(Stored items)
=== Begin Enclosure ===

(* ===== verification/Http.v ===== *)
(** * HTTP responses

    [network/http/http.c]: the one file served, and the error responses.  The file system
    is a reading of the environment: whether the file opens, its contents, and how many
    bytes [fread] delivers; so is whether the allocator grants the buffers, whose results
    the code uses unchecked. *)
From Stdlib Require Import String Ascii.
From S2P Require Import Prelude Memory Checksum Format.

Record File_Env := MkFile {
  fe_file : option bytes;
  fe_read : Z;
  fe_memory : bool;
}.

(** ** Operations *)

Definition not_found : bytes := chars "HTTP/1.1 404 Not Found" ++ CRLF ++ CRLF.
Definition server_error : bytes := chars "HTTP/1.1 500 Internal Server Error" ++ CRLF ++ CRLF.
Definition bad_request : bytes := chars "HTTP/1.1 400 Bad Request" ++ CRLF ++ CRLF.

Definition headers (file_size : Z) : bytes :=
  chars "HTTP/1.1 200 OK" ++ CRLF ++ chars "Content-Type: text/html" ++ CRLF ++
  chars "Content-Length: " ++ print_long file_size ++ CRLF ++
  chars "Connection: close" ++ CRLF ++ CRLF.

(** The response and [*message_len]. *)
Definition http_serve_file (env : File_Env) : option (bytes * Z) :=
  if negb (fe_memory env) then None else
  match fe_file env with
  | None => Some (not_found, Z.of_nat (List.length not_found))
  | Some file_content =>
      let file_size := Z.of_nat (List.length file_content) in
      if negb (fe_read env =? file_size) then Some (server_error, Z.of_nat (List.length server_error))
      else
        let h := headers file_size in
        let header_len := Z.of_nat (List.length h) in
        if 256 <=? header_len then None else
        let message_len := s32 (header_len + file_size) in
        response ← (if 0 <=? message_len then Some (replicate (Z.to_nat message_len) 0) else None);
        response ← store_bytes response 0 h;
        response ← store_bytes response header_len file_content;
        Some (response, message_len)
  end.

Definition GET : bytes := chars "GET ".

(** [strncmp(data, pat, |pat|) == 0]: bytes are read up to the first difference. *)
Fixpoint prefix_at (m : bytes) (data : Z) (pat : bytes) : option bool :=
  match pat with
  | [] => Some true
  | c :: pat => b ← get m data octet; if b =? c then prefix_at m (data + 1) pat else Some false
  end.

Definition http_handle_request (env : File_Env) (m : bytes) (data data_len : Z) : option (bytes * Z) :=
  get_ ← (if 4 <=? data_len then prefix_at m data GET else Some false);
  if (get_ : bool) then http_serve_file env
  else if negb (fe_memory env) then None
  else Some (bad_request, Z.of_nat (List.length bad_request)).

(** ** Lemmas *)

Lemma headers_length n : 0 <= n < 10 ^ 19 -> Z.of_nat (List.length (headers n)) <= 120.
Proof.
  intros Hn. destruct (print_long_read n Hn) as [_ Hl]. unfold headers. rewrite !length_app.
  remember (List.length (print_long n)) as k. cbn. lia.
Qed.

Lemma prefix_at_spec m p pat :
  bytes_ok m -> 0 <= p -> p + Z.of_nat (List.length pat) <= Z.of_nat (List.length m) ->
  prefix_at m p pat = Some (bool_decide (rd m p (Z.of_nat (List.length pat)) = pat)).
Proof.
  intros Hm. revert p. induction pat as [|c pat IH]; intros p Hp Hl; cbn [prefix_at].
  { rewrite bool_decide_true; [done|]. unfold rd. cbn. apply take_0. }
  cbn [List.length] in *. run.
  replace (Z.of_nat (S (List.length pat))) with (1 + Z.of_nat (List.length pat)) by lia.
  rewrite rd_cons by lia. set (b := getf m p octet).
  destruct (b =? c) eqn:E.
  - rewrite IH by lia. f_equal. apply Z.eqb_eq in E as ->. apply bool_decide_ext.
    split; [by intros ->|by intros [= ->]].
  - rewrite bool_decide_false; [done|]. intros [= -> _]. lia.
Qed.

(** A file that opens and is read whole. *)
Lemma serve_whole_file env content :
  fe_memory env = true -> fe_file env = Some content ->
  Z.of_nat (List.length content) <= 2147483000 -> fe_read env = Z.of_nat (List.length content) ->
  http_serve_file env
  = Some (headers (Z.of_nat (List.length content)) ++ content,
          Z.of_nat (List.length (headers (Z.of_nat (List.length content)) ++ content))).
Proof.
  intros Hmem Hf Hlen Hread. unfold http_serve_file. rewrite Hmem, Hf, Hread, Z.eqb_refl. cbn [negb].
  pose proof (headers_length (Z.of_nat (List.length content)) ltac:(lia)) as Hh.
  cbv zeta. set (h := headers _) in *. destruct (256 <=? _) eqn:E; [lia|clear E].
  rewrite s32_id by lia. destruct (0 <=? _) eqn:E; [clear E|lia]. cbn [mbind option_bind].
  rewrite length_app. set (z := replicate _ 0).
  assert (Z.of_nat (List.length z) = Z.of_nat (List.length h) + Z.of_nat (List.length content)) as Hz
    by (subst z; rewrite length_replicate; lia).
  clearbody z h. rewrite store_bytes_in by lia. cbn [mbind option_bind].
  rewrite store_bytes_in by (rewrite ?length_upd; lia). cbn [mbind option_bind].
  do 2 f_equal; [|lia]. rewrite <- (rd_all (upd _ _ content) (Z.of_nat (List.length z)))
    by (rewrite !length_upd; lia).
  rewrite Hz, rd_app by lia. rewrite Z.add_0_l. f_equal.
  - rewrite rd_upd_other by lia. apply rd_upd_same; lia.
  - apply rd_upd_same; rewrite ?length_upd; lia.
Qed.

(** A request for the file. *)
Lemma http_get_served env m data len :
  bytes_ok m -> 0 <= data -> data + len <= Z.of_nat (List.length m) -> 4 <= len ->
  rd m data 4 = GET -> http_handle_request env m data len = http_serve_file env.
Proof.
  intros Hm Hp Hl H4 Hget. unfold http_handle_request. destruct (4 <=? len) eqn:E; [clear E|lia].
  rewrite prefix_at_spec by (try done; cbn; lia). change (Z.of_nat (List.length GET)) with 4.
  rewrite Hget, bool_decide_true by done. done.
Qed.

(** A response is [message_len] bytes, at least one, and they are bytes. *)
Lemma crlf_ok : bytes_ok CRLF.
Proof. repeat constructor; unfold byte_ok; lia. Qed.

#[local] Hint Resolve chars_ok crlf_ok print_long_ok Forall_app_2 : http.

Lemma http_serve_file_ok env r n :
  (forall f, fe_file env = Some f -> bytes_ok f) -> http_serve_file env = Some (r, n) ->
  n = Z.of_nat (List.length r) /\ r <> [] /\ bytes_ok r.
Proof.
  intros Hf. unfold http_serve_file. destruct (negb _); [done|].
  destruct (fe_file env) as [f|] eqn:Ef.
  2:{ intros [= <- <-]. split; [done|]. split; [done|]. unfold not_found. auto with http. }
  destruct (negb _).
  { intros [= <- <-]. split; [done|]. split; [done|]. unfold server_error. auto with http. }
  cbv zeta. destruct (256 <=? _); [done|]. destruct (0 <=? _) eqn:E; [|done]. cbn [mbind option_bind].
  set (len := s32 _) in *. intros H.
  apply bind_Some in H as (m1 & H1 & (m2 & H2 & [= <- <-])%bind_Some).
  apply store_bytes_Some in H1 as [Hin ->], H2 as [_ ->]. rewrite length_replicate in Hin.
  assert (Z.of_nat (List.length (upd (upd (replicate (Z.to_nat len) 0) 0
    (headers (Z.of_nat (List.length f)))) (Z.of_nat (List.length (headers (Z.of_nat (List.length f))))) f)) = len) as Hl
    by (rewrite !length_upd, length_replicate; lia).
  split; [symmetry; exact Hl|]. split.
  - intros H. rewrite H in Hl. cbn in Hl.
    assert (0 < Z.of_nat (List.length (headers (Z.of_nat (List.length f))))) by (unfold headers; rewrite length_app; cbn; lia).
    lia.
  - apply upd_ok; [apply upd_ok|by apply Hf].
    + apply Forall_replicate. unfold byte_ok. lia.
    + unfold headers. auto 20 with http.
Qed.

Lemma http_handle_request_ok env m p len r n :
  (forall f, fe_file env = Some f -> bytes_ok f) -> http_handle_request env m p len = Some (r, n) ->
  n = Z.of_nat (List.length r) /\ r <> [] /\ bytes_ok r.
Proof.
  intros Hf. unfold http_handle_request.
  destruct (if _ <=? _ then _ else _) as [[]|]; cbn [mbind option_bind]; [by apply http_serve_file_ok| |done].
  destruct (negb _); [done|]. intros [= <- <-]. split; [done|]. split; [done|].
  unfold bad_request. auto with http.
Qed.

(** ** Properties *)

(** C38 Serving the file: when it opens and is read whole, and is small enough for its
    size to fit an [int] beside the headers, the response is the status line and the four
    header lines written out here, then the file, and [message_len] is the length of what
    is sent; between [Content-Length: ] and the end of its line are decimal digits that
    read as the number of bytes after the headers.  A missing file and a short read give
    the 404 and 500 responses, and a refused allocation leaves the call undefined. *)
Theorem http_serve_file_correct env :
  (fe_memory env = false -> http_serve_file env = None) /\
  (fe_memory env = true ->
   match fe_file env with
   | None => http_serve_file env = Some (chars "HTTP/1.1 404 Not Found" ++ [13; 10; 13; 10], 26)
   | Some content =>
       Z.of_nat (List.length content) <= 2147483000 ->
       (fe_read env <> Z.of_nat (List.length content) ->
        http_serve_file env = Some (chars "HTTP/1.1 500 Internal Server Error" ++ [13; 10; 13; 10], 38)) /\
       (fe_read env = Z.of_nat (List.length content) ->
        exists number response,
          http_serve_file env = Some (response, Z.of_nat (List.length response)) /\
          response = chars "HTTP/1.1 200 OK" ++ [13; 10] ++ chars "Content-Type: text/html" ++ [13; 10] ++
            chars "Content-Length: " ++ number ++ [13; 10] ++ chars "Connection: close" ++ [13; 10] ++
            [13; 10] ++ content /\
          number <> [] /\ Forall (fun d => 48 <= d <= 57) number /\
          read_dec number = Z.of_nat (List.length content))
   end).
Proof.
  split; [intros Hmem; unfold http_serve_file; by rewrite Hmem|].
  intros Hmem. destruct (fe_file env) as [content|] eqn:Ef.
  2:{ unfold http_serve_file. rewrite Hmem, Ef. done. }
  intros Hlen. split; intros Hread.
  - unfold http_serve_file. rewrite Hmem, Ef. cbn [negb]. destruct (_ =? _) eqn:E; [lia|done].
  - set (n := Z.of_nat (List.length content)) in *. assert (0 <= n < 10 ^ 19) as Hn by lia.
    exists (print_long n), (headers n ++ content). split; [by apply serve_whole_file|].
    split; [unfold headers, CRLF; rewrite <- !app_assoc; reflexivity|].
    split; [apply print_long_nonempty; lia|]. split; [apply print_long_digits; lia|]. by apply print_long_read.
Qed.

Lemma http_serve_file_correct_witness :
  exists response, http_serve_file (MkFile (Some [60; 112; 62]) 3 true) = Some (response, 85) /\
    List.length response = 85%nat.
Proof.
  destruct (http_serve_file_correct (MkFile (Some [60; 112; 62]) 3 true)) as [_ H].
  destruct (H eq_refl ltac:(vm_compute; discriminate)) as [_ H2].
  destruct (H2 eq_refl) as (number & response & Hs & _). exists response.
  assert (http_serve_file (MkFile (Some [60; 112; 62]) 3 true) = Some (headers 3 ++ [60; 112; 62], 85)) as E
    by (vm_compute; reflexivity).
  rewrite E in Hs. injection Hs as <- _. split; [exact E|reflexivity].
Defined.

=== End Enclosure ===

--- WORK REQUIRED ---
Write down exactly the span of lines above from the one containing "rewrite rd_cons by" to the one containing "cbv zeta. set", both ends included.

--- SOLUTION ---
  rewrite rd_cons by lia. set (b := getf m p octet).
  destruct (b =? c) eqn:E.
  - rewrite IH by lia. f_equal. apply Z.eqb_eq in E as ->. apply bool_decide_ext.
    split; [by intros ->|by intros [= ->]].
  - rewrite bool_decide_false; [done|]. intros [= -> _]. lia.
Qed.

(** A file that opens and is read whole. *)
Lemma serve_whole_file env content :
  fe_memory env = true -> fe_file env = Some content ->
  Z.of_nat (List.length content) <= 2147483000 -> fe_read env = Z.of_nat (List.length content) ->
  http_serve_file env
  = Some (headers (Z.of_nat (List.length content)) ++ content,
          Z.of_nat (List.length (headers (Z.of_nat (List.length content)) ++ content))).
Proof.
  intros Hmem Hf Hlen Hread. unfold http_serve_file. rewrite Hmem, Hf, Hread, Z.eqb_refl. cbn [negb].
  pose proof (headers_length (Z.of_nat (List.length content)) ltac:(lia)) as Hh.
  cbv zeta. set (h := headers _) in *. destruct (256 <=? _) eqn:E; [lia|clear E].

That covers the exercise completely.